When you reach the line in the data below that contains "intros Hbf. apply", please start repeating lines exactly, and stop after the line that contains "heap_ok 0 s h -> (i < ncaches)%nat -> caches", repeating nothing else.

(Dataset entries)
****************

(** The blocks of different pages are different. *)
Lemma block_page x s h p i fl p' j fl' b :
  heap_ok x s h -> h_maps h !! p = Some (PSmall i fl) -> h_maps h !! p' = Some (PSmall j fl') ->
  b ∈ blocks i p -> b ∈ blocks j p' -> p = p'.
Proof.
  intros Hok Hp Hp' Hb Hb'.
  apply (in_map_unique foreign x s h p (PSmall i fl) p' (PSmall j fl') b Hok Hp Hp').
  - apply (block_in_map p i fl b); [by apply (r_map _ _ _ _ Hok) | done | lia].
  - apply (block_in_map p' j fl' b); [by apply (r_map _ _ _ _ Hok) | done | lia].
Qed.

Lemma heap_ok_seize s s' h p i a fl :
  heap_ok 0 s h -> caches s !! i = Some a -> h_free h i = [] -> idlepage a = p ->
  h_maps h !! p = Some (PSmall i fl) -> Z.of_nat (length fl) = nblocks i ->
  seized s s' p i a fl ->
  heap_ok 0 s' (heap_free i fl (heap_map <[p := PSmall i []]> h)).
Proof.
  intros Hok Ha Hfr Hid Hp Hlen (Hma & Hca & Hmem & Hrep & Hch).
  pose proof (r_map _ _ _ _ Hok _ _ Hp) as Hwf. pose proof Hwf as (Hp0 & Hpm & Hn & Hpb & Hi & Hnd & Hsub).
  pose proof (lookup_lt_Some _ _ _ Ha) as Hlt. pose proof (nblocks_pos i Hi).
  destruct (r_arena _ _ _ _ Hok i a Ha) as (Hbs & _ & _).
  apply (heap_ok_update foreign 0 0 s s' h p (PSmall i fl)); try done.
  - repeat split; try done; [apply NoDup_nil_2 | by intros c ?%not_elem_of_nil].
  - rewrite Hca, length_insert. apply (r_caches _ _ _ _ Hok).
  - intros j b. rewrite Hca. intros [(<- & <- & _)|[Hne Hb]]%list_lookup_insert_Some.
    + simpl. rewrite decide_True by done. repeat split; [done | by intros].
    + rewrite decide_False by done. destruct (r_arena _ _ _ _ Hok j b Hb) as (H1 & H2 & H3).
      repeat split; try done. intros H0. destruct (H3 H0) as (fl' & Hp' & Hl'). exists fl'. split; [|done].
      rewrite lookup_insert_ne; [done|]. intros E. rewrite <-E, Hp in Hp'. congruence.
  - intros j b Hj. case_decide as Hji.
    + subst j. intros Hb. exists p, []. rewrite lookup_insert_eq. repeat split; [by apply Hsub | apply not_elem_of_nil].
    + intros Hb. destruct (r_free _ _ _ _ Hok j b Hj Hb) as (p' & fl' & Hp' & Hbb).
      exists p', fl'. split; [|done]. rewrite lookup_insert_ne; [done|]. intros <-. congruence.
  - intros j Hj. case_decide as Hji; [done|]. split; [by apply (r_chain _ _ _ _ Hok)|].
    apply (chain_keep foreign 0 s h (mem s') p (PSmall i fl)); try done. intros ? ? ? [= -> ->]. done.
  - intros p' j fl' [[<- [= -> <-]]|[Hne Hp']]%lookup_insert_Some Hl' Hx; [simpl in Hl'; lia|].
    destruct (r_full _ _ _ _ Hok p' j fl' Hp' Hl' Hx) as (b & Hb & Hidb). exists b. rewrite Hca.
    rewrite list_lookup_insert_ne; [done|]. intros ->. congruence.
Qed.

Lemma live_seize s h p i fl :
  heap_ok 0 s h -> h_free h i = [] -> h_maps h !! p = Some (PSmall i fl) ->
  Z.of_nat (length fl) = nblocks i ->
  same_live h (heap_free i fl (heap_map <[p := PSmall i []]> h)).
Proof.
  intros Hok Hfr Hp Hlen b k. pose proof (r_map _ _ _ _ Hok _ _ Hp) as Hwf.
  assert (forall b, b ∈ blocks i p -> b ∈ fl) as Hall by (intros c; by apply full_all).
  assert (fl ⊆ blocks i p) as Hsub by apply Hwf.
  unfold live. simpl. split.
  - intros (p' & m & [[<- <-]|[Hne Hp']]%lookup_insert_Some & Hl).
    + destruct Hl as (_ & Hb & _ & Hnb). rewrite decide_True in Hnb by done. by destruct Hnb; apply Hall.
    + exists p', m. split; [done|]. destruct m as [j fl'|n|n]; [|done..].
      destruct Hl as (-> & Hb & Hnb & Hnf). repeat split; try done. case_decide; [|done]. subst j.
      rewrite Hfr. apply not_elem_of_nil.
  - intros (p' & m & Hp' & Hl). destruct (decide (p' = p)) as [->|Hne].
    + rewrite Hp in Hp'. simplify_eq. destruct Hl as (_ & Hb & Hnb & _). by destruct Hnb; apply Hall.
    + exists p', m. rewrite lookup_insert_ne by done. split; [done|]. destruct m as [j fl'|n|n]; [|done..].
      destruct Hl as (-> & Hb & Hnb & Hnf). repeat split; try done. case_decide; [|done]. subst j.
      intros Hbf. apply Hne. by apply (block_page 0 s h p' i fl' p i fl b Hok Hp' Hp Hb), Hsub.
Qed.

Lemma wp_arena_seize i a (Q : unit -> mstate -> Prop) s h :
  heap_ok 0 s h -> (i < ncaches)%nat -> caches s !! i = Some a -> freelist a = 0 -> idlepage a <> 0 ->
  (forall s' h', heap_ok 0 s' h' -> same_live h h' -> keeps h s s' -> h_free h' i <> [] -> Q tt s') ->
  wp (arena_seize (arena_ptr i)) Q s.
Proof.
  intros Hok Hi Ha Hfa Hid HQ. destruct (r_arena _ _ _ _ Hok i a Ha) as (_ & _ & H3).
  destruct (H3 Hid) as (fl & Hp & Hlen). pose proof (free_null _ _ _ _ _ Hok Hi Ha Hfa) as Hfr.
  apply (wp_arena_seize_page i (idlepage a) fl a _ s h); try done. intros s' Hsz.
  apply (HQ s' (heap_free i fl (heap_map <[idlepage a := PSmall i []]> h))).
  - by apply (heap_ok_seize s s' h (idlepage a) i a fl).
  - by apply (live_seize s).
  - destruct Hsz as (_ & _ & Hmem & _). apply (keeps_map 0 s s' h _ _ Hok Hp); [|done].
    intros b k (_ & Hb & Hnb & _). apply Hnb. by apply (full_all (idlepage a) i fl b); [apply (r_map _ _ _ _ Hok)|..].
  - simpl. rewrite decide_True by done. intros ->. simpl in Hlen. pose proof (nblocks_pos i Hi). lia.
Qed.

(** *** Taking a block *)

Definition grows (h h' : heap) (b : Z) (k : kind) : Prop :=
  ~ (exists k', live h b k') /\ forall b' k', live h' b' k' <-> live h b' k' \/ (b' = b /\ k' = k).

Lemma wp_arena_pop i (Q : Z -> mstate -> Prop) s h :
  heap_ok 0 s h -> (i < ncaches)%nat -> h_free h i <> [] ->
  (forall b s' h', heap_ok 0 s' h' -> grows h h' b (Small i) -> mem s' = mem s -> Q b s') ->
  wp (arena_pop (arena_ptr i)) Q s.
Proof.
  intros Hok Hi Hne HQ. destruct (arena_exists _ _ _ _ Hok Hi) as [a Ha].
  destruct (h_free h i) as [|b l] eqn:E; [done|].
  destruct (r_arena _ _ _ _ Hok i a Ha) as (Hbs & Hf & Hid). rewrite E in Hf. simpl in Hf.
  destruct (r_free _ _ _ _ Hok i b Hi) as (p & fl & Hp & Hb & Hnb); [rewrite E; left|].
  pose proof (r_chain _ _ _ _ Hok i Hi) as [Hnd Hch]. rewrite E in Hnd, Hch. destruct Hch as [Hnx Hch].
  apply NoDup_cons in Hnd as [Hbl Hnd].
  pose proof (r_map _ _ _ _ Hok _ _ Hp) as (Hp0 & Hpm & _ & Hpb & _).
  pose proof (heap_page_mapped foreign 0 s h p _ Hok Hp) as Hma. simpl in Hma, Hpb.
  pose proof (block_bounds i p b Hi Hb) as Hbb. unfold sizeof_header in Hbb.
  unfold arena_pop. mstep. apply (wp_get_arena i a); [done|]. rewrite Hf. cbn zeta. do 2 mstep. rewrite Hnx.
  mstep. apply (wp_set_freelist i a); [done|]. mstep.
  pose proof (lookup_lt_Some _ _ _ Ha) as Hlt.
  apply (HQ b _ (heap_free i l h)); [| |done].
  - constructor; simpl; try apply Hok.
    + rewrite length_insert. apply (r_caches _ _ _ _ Hok).
    + intros j c [(<- & <- & _)|[Hij Hc]]%list_lookup_insert_Some; simpl.
      * by rewrite decide_True.
      * rewrite decide_False by done. by apply (r_arena _ _ _ _ Hok).
    + intros j c Hj. case_decide; [subst j; intros Hc; apply (r_free _ _ _ _ Hok i c Hi); rewrite E; by right|].
      by apply (r_free _ _ _ _ Hok).
    + intros j Hj. case_decide; [done|]. by apply (r_chain _ _ _ _ Hok).
    + intros p' j fl' Hp' Hl' Hx. destruct (r_full _ _ _ _ Hok p' j fl' Hp' Hl' Hx) as (c & Hc & Hidc).
      destruct (decide (i = j)) as [<-|Hij].
      * eexists. rewrite list_lookup_insert_eq by done. split; [done|]. simpl. congruence.
      * exists c. by rewrite list_lookup_insert_ne.
  - assert (forall p' i' fl', h_maps h !! p' = Some (PSmall i' fl') -> b ∈ blocks i' p' -> i' = i) as Huniq.
    { intros p' i' fl' Hp' Hb'. pose proof (block_page 0 s h p i fl p' i' fl' b Hok Hp Hp' Hb Hb') as <-. congruence. }
    split.
    + intros (k' & p' & m & Hp' & Hl). assert (in_map p' m b) as Hin.
      { pose proof (live_at_inside _ _ _ _ _ (r_map _ _ _ _ Hok _ _ Hp') Hl). unfold in_map, within. lia. }
      assert (p' = p) as ->.
      { apply (in_map_unique foreign 0 s h p' m p (PSmall i fl) b); try done.
        apply (block_in_map p i fl b); [by apply (r_map _ _ _ _ Hok) | done | lia]. }
      rewrite Hp in Hp'. simplify_eq. destruct Hl as (_ & _ & _ & Hnf). destruct Hnf. rewrite E. left.
    + intros b' k'. unfold live. simpl. split.
      * intros (p' & m & Hp' & Hl). destruct m as [j fl'|n|n]; [|left; by exists p', (PLarge n)|left; by exists p', (PRaw n)].
        destruct Hl as (-> & Hb' & Hnb' & Hnf). destruct (decide (j = i)) as [->|Hji].
        -- destruct (decide (b' = b)) as [->|Hbne]; [by right|]. left. exists p', (PSmall i fl').
           repeat split; try done. rewrite E. intros [?|?]%elem_of_cons; [done|]. by apply Hnf.
        -- left. exists p', (PSmall j fl'). repeat split; done.
      * intros [(p' & m & Hp' & Hl)|[-> ->]].
        -- exists p', m. split; [done|]. destruct m as [j fl'|n|n]; [|done..].
           destruct Hl as (-> & Hb' & Hnb' & Hnf). repeat split; try done. case_decide; [|done]. subst j.
           intros Hl. apply Hnf. rewrite E. by right.
        -- exists p, (PSmall i fl). repeat split; try done. by rewrite decide_True.
Qed.

Lemma wp_arena_alloc i (Q : Z -> mstate -> Prop) s h :
  heap_ok 0 s h -> (i < ncaches)%nat ->
  (forall s', os_mmap (mapped s) PGSIZE = None -> heap_ok 0 s' h -> keeps h s s' -> Q 0 s') ->
  (forall b s' h', heap_ok 0 s' h' -> grows h h' b (Small i) -> keeps h s s' -> Q b s') ->
  wp (arena_alloc (arena_ptr i)) Q s.
Proof.
  intros Hok Hi HNone HSome. destruct (arena_exists _ _ _ _ Hok Hi) as [a Ha].
  unfold arena_alloc. mstep. apply (wp_get_arena i a); [done|].
  destruct (Z.eqb_spec (freelist a) 0) as [Hf|Hf].
  - mstep. apply (wp_arena_page i _ s h a Hok Hi Ha).
    + intros s' Hmm Hok' Hk. simpl. apply wp_ret. by apply HNone.
    + intros s1 h1 a1 Hok1 Hl1 Hk1 Ha1 Hid1 Hf1. simpl. mstep.
      apply (wp_arena_seize i a1 _ s1 h1); try done; [congruence|].
      intros s2 h2 Hok2 Hl2 Hk2 Hne. apply (wp_arena_pop i _ s2 h2); try done.
      intros b s3 h3 Hok3 [Hg1 Hg2] Hm3. apply (HSome b s3 h3 Hok3).
      * split.
        -- intros (k & Hb). apply Hg1. exists k. by apply Hl2, Hl1.
        -- intros b' k'. rewrite (Hg2 b' k'), (Hl2 b' k'), (Hl1 b' k'). done.
      * intros b' k' y Hb' Hy. rewrite Hm3. by apply (keeps_trans h h1 s s1 s2 Hl1 Hk1 Hk2 b' k').
  - apply (wp_arena_pop i _ s h); try done.
    + intros E. destruct (r_arena _ _ _ _ Hok i a Ha) as (_ & Hfr & _). rewrite E in Hfr. done.
    + intros b s' h' Hok' Hg Hm. apply (HSome b s' h' Hok' Hg). intros b' k' y _ _. by rewrite Hm.
Qed.

End Arena.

****************

● ANSWER TO THIS PROBLEM
      intros Hbf. apply Hne. by apply (block_page 0 s h p' i fl' p i fl b Hok Hp' Hp Hb), Hsub.
Qed.

Lemma wp_arena_seize i a (Q : unit -> mstate -> Prop) s h :
  heap_ok 0 s h -> (i < ncaches)%nat -> caches s !! i = Some a -> freelist a = 0 -> idlepage a <> 0 ->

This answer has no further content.